▶ Exercise inputs:
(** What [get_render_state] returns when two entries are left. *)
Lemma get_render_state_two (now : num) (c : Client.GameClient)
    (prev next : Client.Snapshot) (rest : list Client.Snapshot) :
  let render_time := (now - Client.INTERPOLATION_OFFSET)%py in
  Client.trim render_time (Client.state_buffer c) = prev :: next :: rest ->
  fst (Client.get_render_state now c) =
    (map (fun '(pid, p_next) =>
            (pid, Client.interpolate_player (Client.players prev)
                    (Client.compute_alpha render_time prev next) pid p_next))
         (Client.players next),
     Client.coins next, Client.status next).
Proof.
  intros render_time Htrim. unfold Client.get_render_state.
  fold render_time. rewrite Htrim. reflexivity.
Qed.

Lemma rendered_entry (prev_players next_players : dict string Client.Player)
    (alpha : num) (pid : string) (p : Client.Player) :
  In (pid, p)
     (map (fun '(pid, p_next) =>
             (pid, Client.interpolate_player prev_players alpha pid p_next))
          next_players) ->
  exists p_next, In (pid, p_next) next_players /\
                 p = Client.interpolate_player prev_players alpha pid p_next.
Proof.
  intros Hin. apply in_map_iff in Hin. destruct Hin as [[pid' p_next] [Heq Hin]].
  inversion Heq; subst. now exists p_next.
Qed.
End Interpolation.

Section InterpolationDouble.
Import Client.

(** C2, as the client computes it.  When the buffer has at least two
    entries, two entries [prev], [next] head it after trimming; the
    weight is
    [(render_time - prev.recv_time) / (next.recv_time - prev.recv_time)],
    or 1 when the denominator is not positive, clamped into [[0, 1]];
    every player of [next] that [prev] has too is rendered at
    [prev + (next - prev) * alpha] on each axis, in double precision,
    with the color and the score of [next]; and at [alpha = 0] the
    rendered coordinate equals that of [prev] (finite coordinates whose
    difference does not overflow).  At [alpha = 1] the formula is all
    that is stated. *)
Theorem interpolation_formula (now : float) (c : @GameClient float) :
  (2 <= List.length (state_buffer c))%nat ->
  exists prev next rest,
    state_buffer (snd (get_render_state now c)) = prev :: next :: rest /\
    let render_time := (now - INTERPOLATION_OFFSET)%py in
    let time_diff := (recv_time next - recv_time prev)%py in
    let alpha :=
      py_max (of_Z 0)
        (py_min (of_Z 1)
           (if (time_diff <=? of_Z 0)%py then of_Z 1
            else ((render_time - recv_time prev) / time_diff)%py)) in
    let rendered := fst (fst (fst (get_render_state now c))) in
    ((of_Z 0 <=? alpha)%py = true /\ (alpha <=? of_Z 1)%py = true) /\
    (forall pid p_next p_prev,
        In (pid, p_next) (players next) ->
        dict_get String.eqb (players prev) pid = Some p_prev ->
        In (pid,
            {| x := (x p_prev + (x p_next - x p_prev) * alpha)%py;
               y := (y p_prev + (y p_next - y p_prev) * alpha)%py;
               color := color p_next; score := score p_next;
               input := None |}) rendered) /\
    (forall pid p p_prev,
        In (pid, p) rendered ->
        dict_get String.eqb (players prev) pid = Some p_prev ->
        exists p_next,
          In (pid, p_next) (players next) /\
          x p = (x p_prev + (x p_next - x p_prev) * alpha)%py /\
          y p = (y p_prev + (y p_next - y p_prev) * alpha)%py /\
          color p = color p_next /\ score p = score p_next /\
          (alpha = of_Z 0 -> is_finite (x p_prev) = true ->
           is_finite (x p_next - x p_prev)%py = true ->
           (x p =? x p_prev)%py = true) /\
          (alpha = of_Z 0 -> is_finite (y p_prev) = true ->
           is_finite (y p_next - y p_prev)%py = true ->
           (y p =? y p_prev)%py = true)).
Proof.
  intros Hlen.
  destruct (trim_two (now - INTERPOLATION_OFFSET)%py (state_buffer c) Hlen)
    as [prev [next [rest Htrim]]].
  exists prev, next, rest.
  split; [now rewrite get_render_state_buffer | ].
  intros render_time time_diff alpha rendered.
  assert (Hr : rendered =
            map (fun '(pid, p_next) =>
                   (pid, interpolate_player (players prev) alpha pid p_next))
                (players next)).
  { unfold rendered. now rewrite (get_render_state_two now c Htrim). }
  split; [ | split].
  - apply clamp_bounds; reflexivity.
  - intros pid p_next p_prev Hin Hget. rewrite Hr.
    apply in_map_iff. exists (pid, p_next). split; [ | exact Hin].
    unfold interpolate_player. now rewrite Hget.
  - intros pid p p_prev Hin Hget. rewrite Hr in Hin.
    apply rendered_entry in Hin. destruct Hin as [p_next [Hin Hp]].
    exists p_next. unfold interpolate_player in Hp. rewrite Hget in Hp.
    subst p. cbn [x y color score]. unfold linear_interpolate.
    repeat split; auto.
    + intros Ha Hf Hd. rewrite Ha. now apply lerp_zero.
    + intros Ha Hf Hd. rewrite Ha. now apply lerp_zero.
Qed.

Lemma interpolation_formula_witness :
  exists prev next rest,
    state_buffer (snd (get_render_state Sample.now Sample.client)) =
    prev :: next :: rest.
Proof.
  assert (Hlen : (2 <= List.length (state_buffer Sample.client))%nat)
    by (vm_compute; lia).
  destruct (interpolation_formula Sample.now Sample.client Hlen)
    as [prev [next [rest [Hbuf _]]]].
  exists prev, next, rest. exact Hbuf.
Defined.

▶ Task: All lines from the one that has "split; [ | split]." through the end of the material above should be returned exactly; omit the rest.

▶ Task output:
  split; [ | split].
  - apply clamp_bounds; reflexivity.
  - intros pid p_next p_prev Hin Hget. rewrite Hr.
    apply in_map_iff. exists (pid, p_next). split; [ | exact Hin].
    unfold interpolate_player. now rewrite Hget.
  - intros pid p p_prev Hin Hget. rewrite Hr in Hin.
    apply rendered_entry in Hin. destruct Hin as [p_next [Hin Hp]].
    exists p_next. unfold interpolate_player in Hp. rewrite Hget in Hp.
    subst p. cbn [x y color score]. unfold linear_interpolate.
    repeat split; auto.
    + intros Ha Hf Hd. rewrite Ha. now apply lerp_zero.
    + intros Ha Hf Hd. rewrite Ha. now apply lerp_zero.
Qed.

Lemma interpolation_formula_witness :
  exists prev next rest,
    state_buffer (snd (get_render_state Sample.now Sample.client)) =
    prev :: next :: rest.
Proof.
  assert (Hlen : (2 <= List.length (state_buffer Sample.client))%nat)
    by (vm_compute; lia).
  destruct (interpolation_formula Sample.now Sample.client Hlen)
    as [prev [next [rest [Hbuf _]]]].
  exists prev, next, rest. exact Hbuf.
Defined.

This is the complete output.